A Better Spectrum Analyzer For Your Rigol Scope

The Rigol DS1000 series of oscilloscopes are popular with hobbyists for good reason: they provide decent specs at a low price. However, their spectrum analysis abilities are lacking. While these scopes do have a Fast Fourier Transform (FFT) function, it’s limited and nearly useless for RF.

A FFT plotted by the PyDSA tool and a Rigol oscilloscope[Rich] wanted a spectrum analyzer for amateur radio purposes, but didn’t want to build his own sampling hardware for it. Instead, he wrote PyDSA, a software spectrum analyzer for Rigol DS1000 oscilloscopes. This tool uses the USB connection on the scope to fetch samples, and does the number crunching on a far more powerful PC. It’s able to plot a 16,000 point FFT at two sweeps per second when run on a decent computer.

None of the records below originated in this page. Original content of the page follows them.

(* ===== verification/PhoneScreens.v ===== *)
(** * The other screens of the app

    Preparing the sender for an experiment ([PrepareSenderScreen.java]), the
    overview of the experiments ([ExperimentOverviewScreen.java]), trying out
    the sender and the receiver by hand ([SenderExploreScreen.java],
    [ReceiverExploreScreen.java]), with the clock they show
    ([GUICountDownTimer.java]). *)
From S2P Require Import Prelude KSem Platform Sx12xx CLib Java Database Phone.
From stdpp Require Import prelude list numbers strings gmap.
From Stdlib Require Import ZArith Lia.
Open Scope Z_scope.

(** ** Locations *)

(** A location by its latitude, longitude and altitude as [Double.toString]
    writes them; none is known at first. *)
Definition location : Type := option (text * text * text).
Definition getLatitude (l : location) : text := match l with Some (x, _, _) => x | None => txt "-1" end.
Definition getLongitude (l : location) : text := match l with Some (_, x, _) => x | None => txt "-1" end.
Definition getAltitude (l : location) : text := match l with Some (_, _, x) => x | None => txt "-1" end.

(** ** PrepareSenderScreen *)
Module Prepare.

Record screen (D : Type) := mk_screen {
  experimentNumber : Z;
  connected : bool;
  ready : bool;
  isPrepared : bool;
  spinnersEnabled : bool;
  app : phone D }.
Arguments mk_screen {D}.
Arguments experimentNumber {D}.
Arguments connected {D}.
Arguments ready {D}.
Arguments isPrepared {D}.
Arguments spinnersEnabled {D}.
Arguments app {D}.

Section screen.
Context {D : Type} `{Sqlite D}.

Definition set_connected (c r : bool) (s : screen D) : screen D :=
  mk_screen (experimentNumber s) c r (isPrepared s) (spinnersEnabled s) (app s).
Definition set_prepared (x : bool) (s : screen D) : screen D :=
  mk_screen (experimentNumber s) (connected s) (ready s) x (spinnersEnabled s) (app s).
Definition enableSpinners (x : bool) (s : screen D) : screen D :=
  mk_screen (experimentNumber s) (connected s) (ready s) (isPrepared s) x (app s).

#[global] Instance screen_phone : HasPhone D (screen D) := {|
  phone_of := app;
  set_phone p s := mk_screen (experimentNumber s) (connected s) (ready s) (isPrepared s) (spinnersEnabled s) p;
  phone_set _ _ := eq_refl |}.

Abbreviation M A := (J (screen D) A).

Definition writeGPSDataToDB (lat lon alt : text) : M unit :=
  n ← field experimentNumber;
  on_db (setValueInExpInfo (Some lat) "sender_latitude" n);;
  on_db (setValueInExpInfo (Some lon) "sender_longitude" n);;
  on_db (setValueInExpInfo (Some alt) "sender_altitude" n).

Definition prepareSender (l : location) : M unit :=
  r ← field ready;
  if r : bool then
    c ← on_phone (field config);
    doing (WriteChar PrepareSenderChar c);;
    writeGPSDataToDB (getLatitude l) (getLongitude l) (getAltitude l);;
    toast "senders GPS data logged";;
    assign (set_prepared true);;
    assign (enableSpinners false)
  else toast "devices not ready".

Definition toStartExperiment (senderOrientation : text) : M unit :=
  p ← field isPrepared;
  (if p : bool then mret tt else writeGPSDataToDB (txt "-1") (txt "-1") (txt "-1"));;
  n ← field experimentNumber;
  on_db (setValueInExpInfo (Some senderOrientation) "sender_orientation" n);;
  doing (StartActivity "StartExperimentScreen" n).

Definition cancelPreparation : M unit :=
  r ← field ready;
  if r : bool then
    assign (set_prepared false);;
    doing (WriteChar PrepareSenderChar [-1]);;
    assign (enableSpinners true);;
    toast "sender preparation canceled"
  else toast "devices not ready".

(** The delayed [run] of the connection's broadcast receiver, and the other receiver. *)
Definition connStateRun (c : bool) : M unit :=
  if c then toast "connected to device";; assign (set_connected true true)
  else toast "disconnected";; assign (set_connected false false).

Definition generalReceived (status : Z) : M unit :=
  if status =? -2 then toast "Sender device ready" else mret tt.

End screen.
End Prepare.

(** ** ExperimentOverviewScreen *)
Module Overview.
Section overview.
Context {D : Type} `{Sqlite D}.
Abbreviation M A := (J (phone D) A).

(** The list that is shown and the numbers behind it. *)
Definition onStart : M (list text * list text) :=
  list1 ← on_db (getPrimaryColumn true);
  absoluteIds ← on_db (getPrimaryColumn false);
  mret (list1, absoluteIds).

(** The entry at position [i] tapped on. *)
Definition onItemClick (absoluteIds : list text) (i : nat) : M unit :=
  t ← orelse IndexOutOfBounds (absoluteIds !! i);
  id ← orelse NumberFormat (parseInt t);
  st ← on_db (getSingleExperimentInfoValue id STATE);
  st ← orelse NullPointer st;
  if text_eqb st READY then doing (StartActivity "PrepareSenderScreen" id)
  else doing (StartActivity "StartExperimentScreen" id).

(** The entry held down, and the dialog confirmed. *)
Definition onDelete (list1 absoluteIds : list text) (i : nat) : M unit :=
  t ← orelse IndexOutOfBounds (absoluteIds !! i);
  id ← orelse NumberFormat (parseInt t);
  on_db (deleteExperiment id);;
  name ← orelse IndexOutOfBounds (list1 !! i);
  doing (Toast (txt "Deleted experiment " ++ name ++ txt " and all associated data"));;
  doing FinishScreen;;
  doing (StartActivity "ExperimentOverviewScreen" (-1)).

End overview.
End Overview.

(** ** GUICountDownTimer *)
Module Countdown.

Record clock := mk_clock { hoursD : Z; minutesD : Z; secondsD : Z; ticks : Z }.

Definition start (hours minutes seconds : Z) : clock := mk_clock hours minutes seconds 1.


(** The text that is shown, and the clock afterwards. *)
Definition onTick (c : clock) : text * clock :=
  let remainingTime := time_text (hoursD c) (minutesD c) (secondsD c) in
  (remainingTime,
   if (secondsD c =? 0) && (minutesD c =? 0) && (0 <? hoursD c) then
     mk_clock (jint (hoursD c - 1)) 59 59 (jint (ticks c + 1))
   else if (secondsD c =? 0) && (0 <? minutesD c) then
     mk_clock (hoursD c) (jint (minutesD c - 1)) 59 (jint (ticks c + 1))
   else mk_clock (hoursD c) (minutesD c) (jint (secondsD c - 1)) (jint (ticks c + 1))).

(** A number of ticks. *)
Fixpoint tick (n : nat) (c : clock) : clock := match n with O => c | S n' => tick n' (onTick c).2 end.

(** The clock shows hours, minutes and seconds of [t]. *)
Definition at_time (t : Z) (c : clock) : Prop :=
  hoursD c = t / 3600 /\ minutesD c = t mod 3600 / 60 /\ secondsD c = t mod 60.

Lemma onTick_time t c :
  0 < t < 2 ^ 31 -> at_time t c -> at_time (t - 1) (onTick c).2.
Proof.
  intros Ht (Hh & Hm & Hs). unfold onTick. cbn [snd].
  destruct (Z.eqb_spec (secondsD c) 0), (Z.eqb_spec (minutesD c) 0), (Z.ltb_spec 0 (hoursD c)), (Z.ltb_spec 0 (minutesD c));
    cbn [andb]; unfold at_time; cbn [hoursD minutesD secondsD]; rewrite ?Hh, ?Hm, ?Hs in *; rewrite ?jint_id;
    Z.to_euclidean_division_equations; lia.
Qed.

Lemma tick_time n t c :
  Z.of_nat n <= t < 2 ^ 31 -> at_time t c -> at_time (t - Z.of_nat n) (tick n c).
Proof.
  revert t c. induction n as [|n IH]; intros t c Hn Hc; [by rewrite Z.sub_0_r|]. cbn [tick].
  replace (t - Z.of_nat (S n)) with (t - 1 - Z.of_nat n) by lia. apply IH; [lia|]. apply onTick_time; [lia|done].
Qed.

End Countdown.

(** ** SenderExploreScreen *)
Module SenderExplore.

(** [looping]: the buttons as [adjustGUIToLooping] leaves them. *)
Record screen (D : Type) := mk_screen {
  connected : bool;
  ready : bool;
  pingDisconnect : bool;
  loopSeconds : Z;
  looping : bool;
  timer : option (Z * Countdown.clock);
  app : phone D }.
Arguments mk_screen {D}.
Arguments connected {D}.
Arguments ready {D}.
Arguments pingDisconnect {D}.
Arguments loopSeconds {D}.
Arguments looping {D}.
Arguments timer {D}.
Arguments app {D}.

Section screen.
Context {D : Type}.

Definition set_connected (x : bool) (s : screen D) : screen D :=
  mk_screen x (ready s) (pingDisconnect s) (loopSeconds s) (looping s) (timer s) (app s).
Definition set_ready (x : bool) (s : screen D) : screen D :=
  mk_screen (connected s) x (pingDisconnect s) (loopSeconds s) (looping s) (timer s) (app s).
Definition set_pingDisconnect (x : bool) (s : screen D) : screen D :=
  mk_screen (connected s) (ready s) x (loopSeconds s) (looping s) (timer s) (app s).
Definition set_loopSeconds (x : Z) (s : screen D) : screen D :=
  mk_screen (connected s) (ready s) (pingDisconnect s) x (looping s) (timer s) (app s).
Definition set_timer (x : option (Z * Countdown.clock)) (s : screen D) : screen D :=
  mk_screen (connected s) (ready s) (pingDisconnect s) (loopSeconds s) (looping s) x (app s).

#[global] Instance screen_phone : HasPhone D (screen D) := {|
  phone_of := app;
  set_phone p s := mk_screen (connected s) (ready s) (pingDisconnect s) (loopSeconds s) (looping s) (timer s) p;
  phone_set _ _ := eq_refl |}.

Abbreviation M A := (J (screen D) A).

Definition not_ready : M unit := toast "devices not ready".

Definition changeConfig : M unit :=
  r ← field ready;
  if r : bool then c ← on_phone (field config); doing (WriteChar ChangeConfigChar c) else not_ready.

Definition sendOrPing (msg : text) : M unit :=
  r ← field ready;
  if r : bool then
    if (18 <? length msg)%nat then toast "maximum 18 characters"
    else doing (WriteChar SendCommandChar (getBytes msg))
  else not_ready.

(** The text of [loraMsgEdit] is an argument. *)
Definition transmitSendCommand (edit_msg : text) : M unit := sendOrPing edit_msg.

Definition onLongClick (edit_msg : text) : M unit :=
  toast "pinged receiver";; assign (set_pingDisconnect true);; sendOrPing (txt "&" ++ edit_msg).

(** [startsWith] for a single character. *)
Definition startsWith (c : Z) (t : text) : bool := match t with x :: _ => x =? c | [] => false end.
Definition hasSpecialCharacters (edit_msg : text) : bool :=
  startsWith 33 edit_msg || startsWith 35 edit_msg || startsWith 36 edit_msg.

(** Whether the first dialog opens. *)
Definition transmitSendLoopCommand (edit_msg : text) : M bool :=
  r ← field ready;
  if r : bool then
    if hasSpecialCharacters edit_msg then
      toast "message field may not start with '!', '#' or '$' for loops";; mret false
    else mret true
  else not_ready;; mret false.

Definition adjustGUIToLooping (b : bool) : M unit :=
  assign (fun s => mk_screen (connected s) (ready s) (pingDisconnect s)
    (if b then loopSeconds s else 0) b (timer s) (app s)).

Definition cancelSendLoopCommand : M unit :=
  adjustGUIToLooping false;; doing (WriteChar LoopCommandChar (getBytes (txt "$"))).

(** A running timer is replaced. *)
Definition startTimers (seconds : Z) : M unit :=
  let remainder := Z.rem seconds 3600 in
  assign (set_timer (Some (jint (seconds * 1000),
    Countdown.start (Z.quot seconds 3600) (Z.quot remainder 60) (Z.rem remainder 60)))).

(** [onFinish]. *)
Definition timer_finished : M unit :=
  doing (SetText "htext" (txt "00 : 00 : 00"));; adjustGUIToLooping false.

(** [onClick] of the first dialog, which opens the second one, and of the second one. *)
Definition confirm_number (num : text) : M unit :=
  doing (Toast (txt "Device will send " ++ num ++ txt " messages"));;
  doing (WriteChar LoopCommandChar (getBytes (txt "!" ++ num)));;
  v ← orelse NumberFormat (parseInt num);
  l ← field loopSeconds;
  assign (set_loopSeconds (jint (l + jint (v - 1)))).

Definition confirm_time (num : text) : M unit :=
  doing (Toast (txt "Time between transmissions is " ++ num ++ txt " seconds"));;
  doing (WriteChar LoopCommandChar (getBytes (txt "#" ++ num)));;
  v ← orelse NumberFormat (parseInt num);
  l ← field loopSeconds;
  assign (set_loopSeconds (jint (l * v)));;
  adjustGUIToLooping true.

(** The delayed [run], 200 ms later. *)
Definition loop_run (edit_msg : text) : M unit :=
  doing (WriteChar LoopCommandChar (getBytes edit_msg));;
  l ← field loopSeconds;
  startTimers l.

Definition connStateReceived (c : bool) : M unit :=
  assign (set_connected c);;
  p ← field pingDisconnect;
  if c then (if p : bool then mret tt else toast "connected to device")
  else (if p : bool then mret tt else toast "disconnected");; assign (set_ready false).

Definition generalReceived (status : Z) : M unit :=
  if status =? -2 then
    p ← field pingDisconnect;
    (if p : bool then mret tt else toast "LoRa parameters consistent");;
    assign (set_ready true)
  else
    (if status =? -3 then toast "correct response received"
     else if status =? -4 then toast "response received but did not match"
     else if status =? -5 then toast "no response received"
     else mret tt);;
    assign (set_pingDisconnect false).

End screen.
End SenderExplore.

(** ** ReceiverExploreScreen *)
Module ReceiverExplore.

(** [units]: seconds, minutes, hours, ticks; the timer runs when it is there. *)
Record screen (D : Type) := mk_screen {
  connected : bool;
  ready : bool;
  colorToggle : bool;
  units : option (list Z);
  time : text;
  app : phone D }.
Arguments mk_screen {D}.
Arguments connected {D}.
Arguments ready {D}.
Arguments colorToggle {D}.
Arguments units {D}.
Arguments time {D}.
Arguments app {D}.

Section screen.
Context {D : Type}.

Definition set_connected (c r : bool) (s : screen D) : screen D :=
  mk_screen c r (colorToggle s) (units s) (time s) (app s).
Definition set_units (x : option (list Z)) (s : screen D) : screen D :=
  mk_screen (connected s) (ready s) (colorToggle s) x (time s) (app s).
Definition toggle (s : screen D) : screen D :=
  mk_screen (connected s) (ready s) (negb (colorToggle s)) (units s) (time s) (app s).
Definition set_time (x : text) (s : screen D) : screen D :=
  mk_screen (connected s) (ready s) (colorToggle s) (units s) x (app s).

#[global] Instance screen_phone : HasPhone D (screen D) := {|
  phone_of := app;
  set_phone p s := mk_screen (connected s) (ready s) (colorToggle s) (units s) (time s) p;
  phone_set _ _ := eq_refl |}.

Abbreviation M A := (J (screen D) A).

Definition changeConfig : M unit :=
  r ← field ready;
  if r : bool then c ← on_phone (field config); doing (WriteChar ChangeConfigChar c)
  else toast "devices not ready".

Definition connStateReceived (c : bool) : M unit :=
  r ← field ready;
  if c then assign (set_connected true r);; toast "connected to device"
  else assign (set_connected false r);; toast "disconnected";; assign (set_connected false false).

Definition rssiReceived (bytes : list Z) : M unit :=
  b1 ← orelse IndexOutOfBounds (bytes !! 1%nat);
  doing (SetText "rssi_textview" (txt "RSSI: -" ++ decimal (makeByteUnsigned b1)));;
  b2 ← orelse IndexOutOfBounds (bytes !! 2%nat);
  doing (SetText "snr_textview" (txt "SNR: " ++ decimal b2)).

(** A message restarts the clock. *)
Definition msgReceived (bytes : list Z) : M unit :=
  assign toggle;;
  doing (SetText "msg_textview" (new_String bytes));;
  doing (SetText "time_textview" (txt "00 : 00 : 00"));;
  assign (set_units (Some [0; 0; 0; 0])).

Definition manageTimer : M unit :=
  u ← field units;
  u ← orelse NullPointer u;
  t ← orelse IndexOutOfBounds (u !! 3%nat);
  let t := jint (t + 1) in
  let s := Z.rem t 60 in let m := Z.quot (Z.rem t 3600) 60 in let h := Z.quot t 3600 in
  assign (set_units (Some [s; m; h; t]));;
  let x := time_text h m s in
  assign (set_time x);;
  doing (SetText "time_textview" x).

Definition generalReceived (status : Z) : M unit :=
  if status =? -2 then
    toast "LoRa parameters consistent";;
    assign (fun s => set_connected (connected s) true s)
  else mret tt.

End screen.
End ReceiverExplore.
(* ===== verification/LoopCommand.v ===== *)
(** * The sender's loop command

    [loop_command_cb] (lses.c): the number of messages, the pause and the
    message of a loop come in three writes; the third starts the thread. *)
From S2P Require Import Prelude KSem Platform Sx12xx TimeOnAir CLib Plan Messages Runs Lses LsesSweep LsesControl.
From stdpp Require Import prelude list numbers strings gmap.
From Stdlib Require Import ZArith Lia.
Open Scope Z_scope.

(** A buffer that a write left: the bytes, and something after them that is no digit. *)
Definition written (bytes : list Z) (b : cbuf) : Prop :=
  csize b = Z.of_nat (length bytes) /\ (length bytes <= length (cmem b))%nat /\
  (forall i, 0 <= i < Z.of_nat (length bytes) -> peek b i = default 0 (bytes !! Z.to_nat i)) /\
  is_digit (peek b (Z.of_nat (length bytes))) = false.

Lemma written_padded w : written w (mk_buf (Z.of_nat (length w)) (w ++ [0])).
Proof.
  split; [done|]. cbn [cmem csize]. rewrite length_app. split; [lia|]. unfold peek. cbn [cmem]. split.
  - intros i Hi. destruct (Z.ltb_spec i 0); [lia|]. by rewrite lookup_app_l by lia.
  - destruct (Z.ltb_spec (Z.of_nat (length w)) 0); [lia|]. by rewrite Nat2Z.id, lookup_app_r, Nat.sub_diag by lia.
Qed.

Lemma written_number c ds b :
  written (c :: ds) b -> ds <> [] -> Forall (fun c => is_digit c = true) ds ->
  peek b 0 = c /\ 0 < csize b /\ number_at b 1 ds.
Proof.
  intros (Hs & Hl & Hp & He) Hne Hd. cbn [length] in *. split; [by rewrite Hp by lia|]. split; [lia|].
  unfold number_at. split_and!; try done; try lia.
  - intros i Hi. rewrite Hp by lia. by replace (Z.to_nat (1 + i)) with (S (Z.to_nat i)) by lia.
  - replace (1 + Z.of_nat (length ds)) with (Z.of_nat (S (length ds))) by lia. done.
Qed.

Section callbacks.
Context (ch : lora_chip).

(** What follows a run of a callback. *)
Definition kept_running (s s' : lses) : Prop :=
  ready ch (pl s') /\ threads (pl s') = threads (pl s) /\ cur (pl s') = cur (pl s).

Lemma loop_atoi b ds s :
  ready ch (pl s) -> number_at b 1 ds ->
  exists q, liftp (atoi "buf" b 1) s = (Done (Z.min INT_MAX (digits_value ds)), set_pl q s) /\ kept_running s (set_pl q s).
Proof.
  intros Hr Hn. exists (read_end "buf" b (1 + Z.of_nat (length ds)) (pl s)). split.
  - unfold liftp. cbn [plat_of lses_plat]. by rewrite (atoi_digits "buf" b 1 ds).
  - unfold kept_running, read_end. cbn. destruct (in_bounds _ _); [done|]. split; [by apply ready_emit|done].
Qed.

(** [!] and a number, [#] and a number. *)
Lemma loop_number_cb b ds len s :
  ready ch (pl s) -> written (33 :: ds) b -> ds <> [] -> Forall (fun c => is_digit c = true) ds ->
  exists q, loop_command_cb b len s =
    (Done 0, set_number_of_messages (u16 (Z.min INT_MAX (digits_value ds))) (set_pl q s)) /\ kept_running s (set_pl q s).
Proof.
  intros Hr Hw Hne Hd. destruct (written_number _ _ _ Hw Hne Hd) as (H0 & Hc & Hn).
  destruct (loop_atoi b ds s Hr Hn) as (q & E & K). exists q. split; [|done].
  unfold loop_command_cb. rewrite step_rd, H0 by lia. cbn [Z.eqb Pos.eqb].
  erewrite bind_done; [|rewrite (bind_done _ _ _ _ _ E); reflexivity]. done.
Qed.

Lemma loop_pause_cb b ds len s :
  ready ch (pl s) -> written (35 :: ds) b -> ds <> [] -> Forall (fun c => is_digit c = true) ds ->
  exists q, loop_command_cb b len s =
    (Done 0, set_time_between_msgs (u8 (u16 (Z.min INT_MAX (digits_value ds)))) (set_pl q s)) /\ kept_running s (set_pl q s).
Proof.
  intros Hr Hw Hne Hd. destruct (written_number _ _ _ Hw Hne Hd) as (H0 & Hc & Hn).
  destruct (loop_atoi b ds s Hr Hn) as (q & E & K). exists q. split; [|done].
  unfold loop_command_cb. rewrite step_rd, H0 by lia. cbn [Z.eqb Pos.eqb].
  erewrite bind_done; [|rewrite (bind_done _ _ _ _ _ E); reflexivity]. done.
Qed.

(** Any other first byte: the message, and a new thread. *)
Lemma loop_message_cb b c msg s :
  ready ch (pl s) -> written (c :: msg) b -> c <> 33 -> c <> 35 -> c <> 36 ->
  (length (c :: msg) <= length (loop_data s))%nat ->
  thread_data0 <> cur (pl s) -> thread0_tid s = Some thread_data0 \/ thread0_tid s = None /\ threads (pl s) !! thread_data0 = None ->
  exists s', loop_command_cb b (Z.of_nat (length (c :: msg))) s = (Done 0, s') /\
    take (length (c :: msg)) (loop_data s') = c :: msg /\ loop_data_length s' = Z.of_nat (length (c :: msg)) /\
    number_of_messages s' = number_of_messages s /\ time_between_msgs s' = time_between_msgs s /\
    thread0_tid s' = Some thread_data0 /\ threads (pl s') = <[thread_data0 := E_exec_loop]> (threads (pl s)).
Proof.
  intros Hr (Hs & Hl & Hp & _) H33 H35 H36 Hld Hcur Ht. set (bytes := c :: msg) in *.
  assert (H0 : peek b 0 = c) by (rewrite Hp by (cbn; lia); done).
  assert (Hb : map (peek b) (seqZ 0 (Z.of_nat (length bytes))) = bytes).
  { apply list_eq_same_length with (n := length bytes); [done|rewrite length_map, length_seqZ; lia|].
    intros i x y Hi Hx Hy. change (map (peek b) ?l) with (peek b <$> l) in Hx.
    rewrite list_lookup_fmap, lookup_seqZ_lt in Hx by lia. injection Hx as <-. rewrite Hp by lia.
    replace (Z.to_nat (0 + Z.of_nat i)) with i by lia. by rewrite Hy. }
  assert (W : wp acted (loop_command_cb b (Z.of_nat (length bytes))) s (fun _ r s' => r = 0 /\
    take (length bytes) (loop_data s') = bytes /\ loop_data_length s' = Z.of_nat (length bytes) /\
    number_of_messages s' = number_of_messages s /\ time_between_msgs s' = time_between_msgs s /\
    thread0_tid s' = Some thread_data0 /\ threads (pl s') = <[thread_data0 := E_exec_loop]> (threads (pl s)))).
  { destruct s as [[]]. unfold loop_command_cb. wp_step. wp_rule wp_rd_in; [apply in_bounds_spec; cbn in Hs; lia|].
    rewrite H0. destruct (Z.eqb_spec c 33), (Z.eqb_spec c 35), (Z.eqb_spec c 36); try done. wp_step. wp_step. wp_step. wp_step.
    wp_rule wp_copy_out_in; [lia|lia|]. rewrite Z2Nat.id by lia. rewrite Hb. wp_step.
    lses_simpl. wp_rule wp_copy_in_in; [lia|cbn [csize static_buf]; lia|cbn; lia|]. intros b' Cb' Lb' Pb'. wp_step. wp_step.
    wp_step. wp_step. wp_step. eapply (wp_abort_tid ch _ thread_data0); [wp_ready|done|done|]. intros q Rq Aq Tq. lses_simpl.
    wp_step. eapply (wp_create ch); [done|cbn; rewrite Tq; by simplify_map_eq|].
    intros q' Rq' Aq' Tq'. wp_step. wp_step. lses_simpl. cbn. split_and!; try done.
    - cbn [cmem static_buf] in Lb'. change (take (length bytes) (cmem b') = bytes). apply list_eq_same_length with (n := length bytes); [done|rewrite length_take; lia|].
      intros i x y Hi Hx Hy. rewrite lookup_take_lt in Hx by done. specialize (Pb' (Z.of_nat i) ltac:(lia)).
      destruct (Z.leb_spec 0 (Z.of_nat i)), (Z.ltb_spec (Z.of_nat i) (0 + Z.of_nat (length bytes))); try lia. cbn [andb] in Pb'.
      rewrite Z.sub_0_r, Nat2Z.id, Hy in Pb'. unfold peek in Pb'. destruct (Z.ltb_spec (Z.of_nat i) 0); [lia|].
      rewrite Nat2Z.id, Hx in Pb'. done.
    - cbn in Tq'. rewrite Tq'. cbn. by rewrite Tq, insert_delete_eq. }
  destruct W as (l & r & s' & E & _ & -> & H). by exists s'.
Qed.

End callbacks.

PyDSA is a Python script that makes use of the Virtual Instrument Software Architecture (VISA) interface to control the scope and fetch the sample data. Fortunately there’s some Python libraries that take care of the protocol.

[Rich] is now able to use his scope to measure amateur radio signals, which makes a nice companion to his existing Teensy based SDR project. If you have a Rigol, you can grab the source on Github and try it out.

11 thoughts on “A Better Spectrum Analyzer For Your Rigol Scope

  1. From the link:
    >The DS1102E captures 8 bit samples at up to 1 GHz which means in theory we can make a 500 MHz spectrum analyzer.
    Doesn’t he forget the internal lowpass in the scope? The quoted DS1102E has only 100MHz of bandwith, is there enough signal left for FFT at let’s say 400MHz?

    @simcop2387
    I didn’t test it but at least in the perl-VISA-stuff apparently USB->ethernet is just one line to change.